[DATASET RECORDS — start]

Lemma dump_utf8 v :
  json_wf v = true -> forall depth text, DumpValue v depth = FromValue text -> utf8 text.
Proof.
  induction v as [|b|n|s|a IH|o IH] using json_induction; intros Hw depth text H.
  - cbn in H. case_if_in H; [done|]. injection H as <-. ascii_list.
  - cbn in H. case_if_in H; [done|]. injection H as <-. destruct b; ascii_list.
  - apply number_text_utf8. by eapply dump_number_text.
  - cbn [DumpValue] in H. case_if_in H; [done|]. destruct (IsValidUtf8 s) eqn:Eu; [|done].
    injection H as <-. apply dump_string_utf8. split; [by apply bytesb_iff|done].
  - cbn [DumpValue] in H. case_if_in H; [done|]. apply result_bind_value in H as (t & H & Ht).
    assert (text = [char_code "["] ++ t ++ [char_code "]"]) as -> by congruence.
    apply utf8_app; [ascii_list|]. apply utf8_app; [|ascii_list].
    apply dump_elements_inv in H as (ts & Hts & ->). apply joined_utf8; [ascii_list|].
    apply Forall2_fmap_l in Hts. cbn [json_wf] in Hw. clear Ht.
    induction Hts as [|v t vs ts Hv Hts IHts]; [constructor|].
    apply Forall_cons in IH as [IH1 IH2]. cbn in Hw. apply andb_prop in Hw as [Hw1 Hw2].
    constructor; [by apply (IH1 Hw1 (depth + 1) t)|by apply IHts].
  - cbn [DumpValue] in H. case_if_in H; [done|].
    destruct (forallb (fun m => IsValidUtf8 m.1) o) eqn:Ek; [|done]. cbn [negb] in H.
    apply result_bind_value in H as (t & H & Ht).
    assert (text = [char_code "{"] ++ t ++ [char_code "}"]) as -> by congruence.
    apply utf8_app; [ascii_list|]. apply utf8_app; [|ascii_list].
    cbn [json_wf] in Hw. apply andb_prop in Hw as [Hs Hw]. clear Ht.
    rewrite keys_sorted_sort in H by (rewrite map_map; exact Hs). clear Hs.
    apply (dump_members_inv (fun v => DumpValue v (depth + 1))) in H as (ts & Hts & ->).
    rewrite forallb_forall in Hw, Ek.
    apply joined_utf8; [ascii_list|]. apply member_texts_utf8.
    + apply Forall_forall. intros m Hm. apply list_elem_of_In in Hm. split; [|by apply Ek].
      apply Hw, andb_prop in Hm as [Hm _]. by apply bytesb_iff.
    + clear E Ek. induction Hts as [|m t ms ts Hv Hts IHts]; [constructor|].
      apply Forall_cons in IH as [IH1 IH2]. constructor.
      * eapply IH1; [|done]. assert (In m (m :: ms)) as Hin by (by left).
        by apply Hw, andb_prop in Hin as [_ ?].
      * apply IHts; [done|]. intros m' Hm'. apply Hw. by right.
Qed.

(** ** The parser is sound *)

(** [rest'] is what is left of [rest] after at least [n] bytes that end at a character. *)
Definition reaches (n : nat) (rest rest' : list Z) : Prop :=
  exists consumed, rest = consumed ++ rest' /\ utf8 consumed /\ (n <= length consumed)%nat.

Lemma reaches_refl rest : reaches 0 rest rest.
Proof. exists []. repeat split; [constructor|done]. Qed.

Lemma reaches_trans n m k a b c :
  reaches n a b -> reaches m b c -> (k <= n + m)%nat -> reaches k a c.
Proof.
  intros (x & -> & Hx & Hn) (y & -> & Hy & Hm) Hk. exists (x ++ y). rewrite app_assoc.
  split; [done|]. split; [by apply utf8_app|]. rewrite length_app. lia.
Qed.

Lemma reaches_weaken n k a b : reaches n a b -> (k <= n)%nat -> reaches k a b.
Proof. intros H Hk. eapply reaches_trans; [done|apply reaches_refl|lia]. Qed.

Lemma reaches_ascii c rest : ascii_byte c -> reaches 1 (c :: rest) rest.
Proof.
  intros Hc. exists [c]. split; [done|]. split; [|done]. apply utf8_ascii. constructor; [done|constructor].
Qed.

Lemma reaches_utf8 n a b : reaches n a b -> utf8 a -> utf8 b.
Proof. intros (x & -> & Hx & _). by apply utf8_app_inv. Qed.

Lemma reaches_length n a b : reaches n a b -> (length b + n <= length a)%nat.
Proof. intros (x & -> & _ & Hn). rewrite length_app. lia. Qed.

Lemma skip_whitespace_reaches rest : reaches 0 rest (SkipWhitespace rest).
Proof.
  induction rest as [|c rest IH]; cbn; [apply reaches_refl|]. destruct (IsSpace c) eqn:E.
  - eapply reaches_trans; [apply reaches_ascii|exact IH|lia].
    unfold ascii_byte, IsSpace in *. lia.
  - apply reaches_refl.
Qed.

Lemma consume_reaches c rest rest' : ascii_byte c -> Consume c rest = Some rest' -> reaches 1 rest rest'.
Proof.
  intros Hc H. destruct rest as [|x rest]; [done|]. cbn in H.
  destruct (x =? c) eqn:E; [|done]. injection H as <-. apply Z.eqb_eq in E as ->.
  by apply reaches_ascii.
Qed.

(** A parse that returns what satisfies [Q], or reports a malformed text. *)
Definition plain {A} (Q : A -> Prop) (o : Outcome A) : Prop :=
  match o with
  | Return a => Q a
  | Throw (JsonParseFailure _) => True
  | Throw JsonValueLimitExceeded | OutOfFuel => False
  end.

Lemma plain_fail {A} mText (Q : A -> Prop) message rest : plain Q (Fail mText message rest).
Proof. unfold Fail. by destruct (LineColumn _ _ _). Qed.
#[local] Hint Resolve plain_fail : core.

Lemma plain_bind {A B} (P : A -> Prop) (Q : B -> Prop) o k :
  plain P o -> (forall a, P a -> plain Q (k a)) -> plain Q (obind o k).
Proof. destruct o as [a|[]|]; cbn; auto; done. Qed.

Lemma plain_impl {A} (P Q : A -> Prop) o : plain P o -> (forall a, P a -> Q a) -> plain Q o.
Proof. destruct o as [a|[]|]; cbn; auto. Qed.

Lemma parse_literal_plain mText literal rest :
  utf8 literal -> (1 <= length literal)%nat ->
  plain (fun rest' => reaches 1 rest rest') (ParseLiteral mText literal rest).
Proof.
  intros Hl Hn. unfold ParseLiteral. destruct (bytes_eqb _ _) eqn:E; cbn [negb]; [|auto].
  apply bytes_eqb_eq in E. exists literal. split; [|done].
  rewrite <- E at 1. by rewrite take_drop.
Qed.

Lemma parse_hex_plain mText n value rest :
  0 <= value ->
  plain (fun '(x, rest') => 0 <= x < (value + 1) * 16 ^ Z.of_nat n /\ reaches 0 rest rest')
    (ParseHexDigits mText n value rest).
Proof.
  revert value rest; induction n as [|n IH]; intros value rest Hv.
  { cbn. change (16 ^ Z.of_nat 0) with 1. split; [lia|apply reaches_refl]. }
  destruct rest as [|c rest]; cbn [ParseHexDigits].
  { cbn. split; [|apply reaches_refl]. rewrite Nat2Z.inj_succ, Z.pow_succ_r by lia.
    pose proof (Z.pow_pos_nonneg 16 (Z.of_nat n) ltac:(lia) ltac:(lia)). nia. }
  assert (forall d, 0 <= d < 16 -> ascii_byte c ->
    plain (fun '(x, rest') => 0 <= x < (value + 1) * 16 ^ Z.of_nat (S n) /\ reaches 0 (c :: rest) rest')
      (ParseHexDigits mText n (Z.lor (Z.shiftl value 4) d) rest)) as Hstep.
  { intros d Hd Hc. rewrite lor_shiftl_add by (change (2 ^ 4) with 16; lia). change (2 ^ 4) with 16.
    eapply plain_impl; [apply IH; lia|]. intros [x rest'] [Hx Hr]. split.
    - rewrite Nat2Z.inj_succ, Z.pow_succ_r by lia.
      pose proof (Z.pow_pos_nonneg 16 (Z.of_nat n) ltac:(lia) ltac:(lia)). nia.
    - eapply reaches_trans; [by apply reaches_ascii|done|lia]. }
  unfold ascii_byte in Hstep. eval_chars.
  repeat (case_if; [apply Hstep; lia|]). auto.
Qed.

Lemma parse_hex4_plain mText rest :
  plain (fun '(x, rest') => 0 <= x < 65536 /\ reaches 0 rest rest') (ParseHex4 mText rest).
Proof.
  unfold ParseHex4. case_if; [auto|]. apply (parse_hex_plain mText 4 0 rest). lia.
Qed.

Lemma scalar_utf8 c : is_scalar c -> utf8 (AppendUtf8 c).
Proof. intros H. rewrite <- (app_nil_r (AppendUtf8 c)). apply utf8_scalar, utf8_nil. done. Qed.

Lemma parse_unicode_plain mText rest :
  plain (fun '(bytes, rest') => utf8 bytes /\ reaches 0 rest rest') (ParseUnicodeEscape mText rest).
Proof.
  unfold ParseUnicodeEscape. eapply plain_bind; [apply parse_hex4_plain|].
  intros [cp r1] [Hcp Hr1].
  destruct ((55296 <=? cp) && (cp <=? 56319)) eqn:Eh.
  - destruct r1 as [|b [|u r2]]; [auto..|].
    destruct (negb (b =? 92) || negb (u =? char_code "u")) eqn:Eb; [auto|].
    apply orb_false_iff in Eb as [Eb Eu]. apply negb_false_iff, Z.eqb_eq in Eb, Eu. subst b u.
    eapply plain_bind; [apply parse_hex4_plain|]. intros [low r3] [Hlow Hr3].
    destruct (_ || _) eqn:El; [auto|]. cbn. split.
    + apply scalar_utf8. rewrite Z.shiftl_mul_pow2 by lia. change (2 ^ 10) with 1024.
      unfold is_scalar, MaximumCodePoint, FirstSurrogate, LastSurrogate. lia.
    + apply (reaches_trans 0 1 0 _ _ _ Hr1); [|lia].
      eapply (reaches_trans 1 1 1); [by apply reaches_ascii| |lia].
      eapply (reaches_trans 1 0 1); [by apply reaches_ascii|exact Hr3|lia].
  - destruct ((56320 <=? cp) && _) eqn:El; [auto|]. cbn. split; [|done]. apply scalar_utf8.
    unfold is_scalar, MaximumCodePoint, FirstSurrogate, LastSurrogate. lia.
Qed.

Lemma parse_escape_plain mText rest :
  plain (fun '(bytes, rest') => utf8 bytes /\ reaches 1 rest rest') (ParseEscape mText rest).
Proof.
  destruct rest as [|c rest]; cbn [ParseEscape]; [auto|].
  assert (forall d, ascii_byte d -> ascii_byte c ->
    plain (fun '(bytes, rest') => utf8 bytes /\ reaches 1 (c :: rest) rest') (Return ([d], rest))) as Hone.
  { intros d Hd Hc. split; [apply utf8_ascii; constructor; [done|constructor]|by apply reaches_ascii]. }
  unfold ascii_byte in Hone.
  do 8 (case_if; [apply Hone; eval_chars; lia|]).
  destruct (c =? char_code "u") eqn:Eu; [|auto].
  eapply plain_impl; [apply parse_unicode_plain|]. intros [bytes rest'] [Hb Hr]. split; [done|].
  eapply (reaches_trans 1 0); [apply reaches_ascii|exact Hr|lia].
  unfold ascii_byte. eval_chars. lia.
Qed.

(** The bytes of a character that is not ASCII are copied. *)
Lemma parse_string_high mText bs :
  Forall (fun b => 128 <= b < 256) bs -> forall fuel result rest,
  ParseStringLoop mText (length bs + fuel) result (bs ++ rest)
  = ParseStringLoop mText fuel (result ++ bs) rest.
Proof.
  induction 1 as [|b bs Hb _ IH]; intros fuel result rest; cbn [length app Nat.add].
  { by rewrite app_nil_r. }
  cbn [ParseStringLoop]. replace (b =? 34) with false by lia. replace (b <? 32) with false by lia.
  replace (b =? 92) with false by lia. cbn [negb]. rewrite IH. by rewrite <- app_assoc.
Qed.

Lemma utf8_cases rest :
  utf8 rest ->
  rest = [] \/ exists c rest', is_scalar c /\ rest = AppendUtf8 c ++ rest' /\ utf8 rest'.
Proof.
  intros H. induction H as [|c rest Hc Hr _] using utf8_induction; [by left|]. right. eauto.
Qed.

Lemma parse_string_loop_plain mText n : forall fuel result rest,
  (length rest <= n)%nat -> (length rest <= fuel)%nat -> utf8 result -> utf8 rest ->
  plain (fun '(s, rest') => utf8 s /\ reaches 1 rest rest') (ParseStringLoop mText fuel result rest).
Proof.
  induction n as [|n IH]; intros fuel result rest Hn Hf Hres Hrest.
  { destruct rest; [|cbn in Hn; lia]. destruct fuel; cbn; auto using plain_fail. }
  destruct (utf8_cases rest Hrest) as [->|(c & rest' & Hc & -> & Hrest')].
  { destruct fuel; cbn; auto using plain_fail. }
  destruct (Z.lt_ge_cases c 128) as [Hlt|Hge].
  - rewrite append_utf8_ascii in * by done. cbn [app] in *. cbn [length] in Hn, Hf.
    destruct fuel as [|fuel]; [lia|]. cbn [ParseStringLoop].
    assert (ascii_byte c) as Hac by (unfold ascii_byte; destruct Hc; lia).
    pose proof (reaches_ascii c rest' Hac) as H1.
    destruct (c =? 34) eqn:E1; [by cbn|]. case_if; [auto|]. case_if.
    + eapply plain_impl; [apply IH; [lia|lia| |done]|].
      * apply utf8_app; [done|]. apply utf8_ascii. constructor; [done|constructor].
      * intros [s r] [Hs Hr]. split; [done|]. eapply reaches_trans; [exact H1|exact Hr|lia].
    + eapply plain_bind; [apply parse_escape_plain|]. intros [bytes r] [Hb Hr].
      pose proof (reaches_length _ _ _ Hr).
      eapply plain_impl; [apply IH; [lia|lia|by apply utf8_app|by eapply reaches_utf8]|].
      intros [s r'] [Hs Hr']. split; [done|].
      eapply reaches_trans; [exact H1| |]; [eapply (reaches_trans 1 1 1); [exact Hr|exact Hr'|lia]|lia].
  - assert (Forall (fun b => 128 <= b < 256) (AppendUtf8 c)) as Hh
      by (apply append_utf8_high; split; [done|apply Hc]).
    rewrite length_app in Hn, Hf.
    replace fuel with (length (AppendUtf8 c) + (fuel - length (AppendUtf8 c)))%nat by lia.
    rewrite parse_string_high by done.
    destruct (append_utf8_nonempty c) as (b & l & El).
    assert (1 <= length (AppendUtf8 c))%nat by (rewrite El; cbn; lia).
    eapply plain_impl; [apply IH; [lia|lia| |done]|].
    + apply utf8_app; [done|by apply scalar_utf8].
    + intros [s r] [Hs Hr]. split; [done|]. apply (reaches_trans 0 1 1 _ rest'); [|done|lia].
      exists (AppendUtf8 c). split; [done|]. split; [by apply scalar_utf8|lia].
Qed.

[DATASET RECORDS — finish]

■ TASK DETAILS: Only the lines above starting at the one containing "[|by apply Ek]." and ending at the one containing "Lemma reaches_refl rest", both included, are to be returned, exactly as they read.

■ OUTPUT BELOW:
    + apply Forall_forall. intros m Hm. apply list_elem_of_In in Hm. split; [|by apply Ek].
      apply Hw, andb_prop in Hm as [Hm _]. by apply bytesb_iff.
    + clear E Ek. induction Hts as [|m t ms ts Hv Hts IHts]; [constructor|].
      apply Forall_cons in IH as [IH1 IH2]. constructor.
      * eapply IH1; [|done]. assert (In m (m :: ms)) as Hin by (by left).
        by apply Hw, andb_prop in Hin as [_ ?].
      * apply IHts; [done|]. intros m' Hm'. apply Hw. by right.
Qed.

(** ** The parser is sound *)

(** [rest'] is what is left of [rest] after at least [n] bytes that end at a character. *)
Definition reaches (n : nat) (rest rest' : list Z) : Prop :=
  exists consumed, rest = consumed ++ rest' /\ utf8 consumed /\ (n <= length consumed)%nat.

Lemma reaches_refl rest : reaches 0 rest rest.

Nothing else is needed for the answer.